Say how many lines of the listing below include the string "Epay" and add nothing else.

#####

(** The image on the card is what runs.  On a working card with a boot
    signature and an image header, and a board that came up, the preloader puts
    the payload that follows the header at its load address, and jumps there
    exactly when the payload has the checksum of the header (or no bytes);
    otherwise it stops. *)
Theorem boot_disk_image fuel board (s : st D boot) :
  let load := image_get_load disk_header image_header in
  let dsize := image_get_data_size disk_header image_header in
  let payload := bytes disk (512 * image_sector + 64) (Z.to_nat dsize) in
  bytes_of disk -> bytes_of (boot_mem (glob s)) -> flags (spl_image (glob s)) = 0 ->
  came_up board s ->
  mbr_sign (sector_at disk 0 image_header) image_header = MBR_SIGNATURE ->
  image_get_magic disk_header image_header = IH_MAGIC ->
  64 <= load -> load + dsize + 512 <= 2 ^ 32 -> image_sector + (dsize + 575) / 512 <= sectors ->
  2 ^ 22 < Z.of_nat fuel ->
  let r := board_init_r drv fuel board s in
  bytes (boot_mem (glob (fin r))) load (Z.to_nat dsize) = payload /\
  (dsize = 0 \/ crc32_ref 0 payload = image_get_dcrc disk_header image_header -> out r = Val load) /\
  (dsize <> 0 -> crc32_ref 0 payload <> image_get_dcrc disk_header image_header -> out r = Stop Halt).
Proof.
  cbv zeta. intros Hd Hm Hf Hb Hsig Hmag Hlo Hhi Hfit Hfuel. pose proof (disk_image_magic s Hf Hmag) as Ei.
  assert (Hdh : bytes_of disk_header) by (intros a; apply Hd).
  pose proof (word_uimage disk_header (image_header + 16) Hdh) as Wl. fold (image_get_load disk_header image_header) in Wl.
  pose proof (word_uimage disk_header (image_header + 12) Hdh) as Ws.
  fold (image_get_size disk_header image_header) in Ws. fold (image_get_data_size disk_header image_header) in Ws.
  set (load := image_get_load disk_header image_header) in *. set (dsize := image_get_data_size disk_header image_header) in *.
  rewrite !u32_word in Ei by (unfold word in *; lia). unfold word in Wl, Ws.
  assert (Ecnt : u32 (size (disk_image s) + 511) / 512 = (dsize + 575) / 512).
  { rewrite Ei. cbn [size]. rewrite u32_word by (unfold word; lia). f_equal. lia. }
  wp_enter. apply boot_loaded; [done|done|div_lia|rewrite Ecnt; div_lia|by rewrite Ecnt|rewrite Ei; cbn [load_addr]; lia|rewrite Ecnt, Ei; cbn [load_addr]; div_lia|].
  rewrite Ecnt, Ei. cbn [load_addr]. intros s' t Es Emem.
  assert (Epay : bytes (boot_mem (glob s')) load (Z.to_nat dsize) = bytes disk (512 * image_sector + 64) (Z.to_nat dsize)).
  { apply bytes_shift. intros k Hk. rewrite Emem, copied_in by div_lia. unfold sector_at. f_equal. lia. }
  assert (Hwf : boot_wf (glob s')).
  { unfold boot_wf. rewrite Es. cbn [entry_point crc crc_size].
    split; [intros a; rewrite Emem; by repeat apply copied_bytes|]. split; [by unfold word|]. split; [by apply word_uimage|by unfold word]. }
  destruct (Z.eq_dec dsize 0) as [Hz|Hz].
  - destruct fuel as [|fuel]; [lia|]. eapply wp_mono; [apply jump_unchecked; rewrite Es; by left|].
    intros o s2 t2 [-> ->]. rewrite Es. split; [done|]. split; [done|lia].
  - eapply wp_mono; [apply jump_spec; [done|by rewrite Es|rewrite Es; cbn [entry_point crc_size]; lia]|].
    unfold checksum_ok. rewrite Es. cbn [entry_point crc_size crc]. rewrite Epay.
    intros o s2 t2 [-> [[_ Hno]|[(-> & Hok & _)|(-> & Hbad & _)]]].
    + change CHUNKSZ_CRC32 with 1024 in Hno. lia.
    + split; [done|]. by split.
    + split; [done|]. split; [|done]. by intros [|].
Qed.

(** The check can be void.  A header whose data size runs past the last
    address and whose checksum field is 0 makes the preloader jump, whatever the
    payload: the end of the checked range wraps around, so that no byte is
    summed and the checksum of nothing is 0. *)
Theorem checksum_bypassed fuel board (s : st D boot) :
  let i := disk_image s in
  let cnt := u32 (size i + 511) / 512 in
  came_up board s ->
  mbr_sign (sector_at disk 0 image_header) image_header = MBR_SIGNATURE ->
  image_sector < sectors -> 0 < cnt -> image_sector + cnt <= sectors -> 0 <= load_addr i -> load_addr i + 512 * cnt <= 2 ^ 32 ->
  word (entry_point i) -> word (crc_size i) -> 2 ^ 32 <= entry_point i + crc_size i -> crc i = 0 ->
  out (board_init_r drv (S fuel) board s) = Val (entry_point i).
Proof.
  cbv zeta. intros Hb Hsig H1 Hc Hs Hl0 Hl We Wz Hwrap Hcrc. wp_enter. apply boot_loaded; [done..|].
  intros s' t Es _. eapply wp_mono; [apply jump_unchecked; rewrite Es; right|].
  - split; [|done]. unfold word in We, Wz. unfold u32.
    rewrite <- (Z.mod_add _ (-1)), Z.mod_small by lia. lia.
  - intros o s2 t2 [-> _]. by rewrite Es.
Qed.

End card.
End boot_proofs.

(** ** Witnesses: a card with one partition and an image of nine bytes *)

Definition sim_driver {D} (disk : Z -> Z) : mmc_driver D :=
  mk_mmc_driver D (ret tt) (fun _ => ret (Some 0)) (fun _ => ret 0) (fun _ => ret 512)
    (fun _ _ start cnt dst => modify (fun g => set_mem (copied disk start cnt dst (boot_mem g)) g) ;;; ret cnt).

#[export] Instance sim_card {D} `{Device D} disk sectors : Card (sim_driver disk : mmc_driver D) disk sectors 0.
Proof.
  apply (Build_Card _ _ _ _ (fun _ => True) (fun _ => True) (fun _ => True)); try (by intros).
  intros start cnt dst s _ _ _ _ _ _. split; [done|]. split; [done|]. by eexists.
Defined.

#####

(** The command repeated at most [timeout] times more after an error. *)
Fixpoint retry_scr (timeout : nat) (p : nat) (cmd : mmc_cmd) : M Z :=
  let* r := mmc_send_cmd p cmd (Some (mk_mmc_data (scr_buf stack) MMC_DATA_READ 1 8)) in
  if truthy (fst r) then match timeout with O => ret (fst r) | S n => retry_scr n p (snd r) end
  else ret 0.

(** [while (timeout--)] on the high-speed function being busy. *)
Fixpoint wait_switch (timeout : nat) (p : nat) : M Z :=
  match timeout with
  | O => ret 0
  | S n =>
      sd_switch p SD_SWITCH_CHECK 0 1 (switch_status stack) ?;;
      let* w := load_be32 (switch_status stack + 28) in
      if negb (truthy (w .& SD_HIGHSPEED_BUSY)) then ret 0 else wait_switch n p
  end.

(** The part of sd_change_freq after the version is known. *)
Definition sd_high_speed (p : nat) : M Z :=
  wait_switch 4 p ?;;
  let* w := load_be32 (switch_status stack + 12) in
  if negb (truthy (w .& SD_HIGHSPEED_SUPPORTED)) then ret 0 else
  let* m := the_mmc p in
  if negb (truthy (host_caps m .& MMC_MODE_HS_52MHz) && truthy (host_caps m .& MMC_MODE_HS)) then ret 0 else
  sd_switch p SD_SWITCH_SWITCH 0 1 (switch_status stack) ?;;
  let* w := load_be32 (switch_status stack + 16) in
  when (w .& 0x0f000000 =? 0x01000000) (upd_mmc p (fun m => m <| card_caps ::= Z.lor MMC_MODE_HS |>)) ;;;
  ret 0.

#####

**WRITTEN RESPONSE**:
2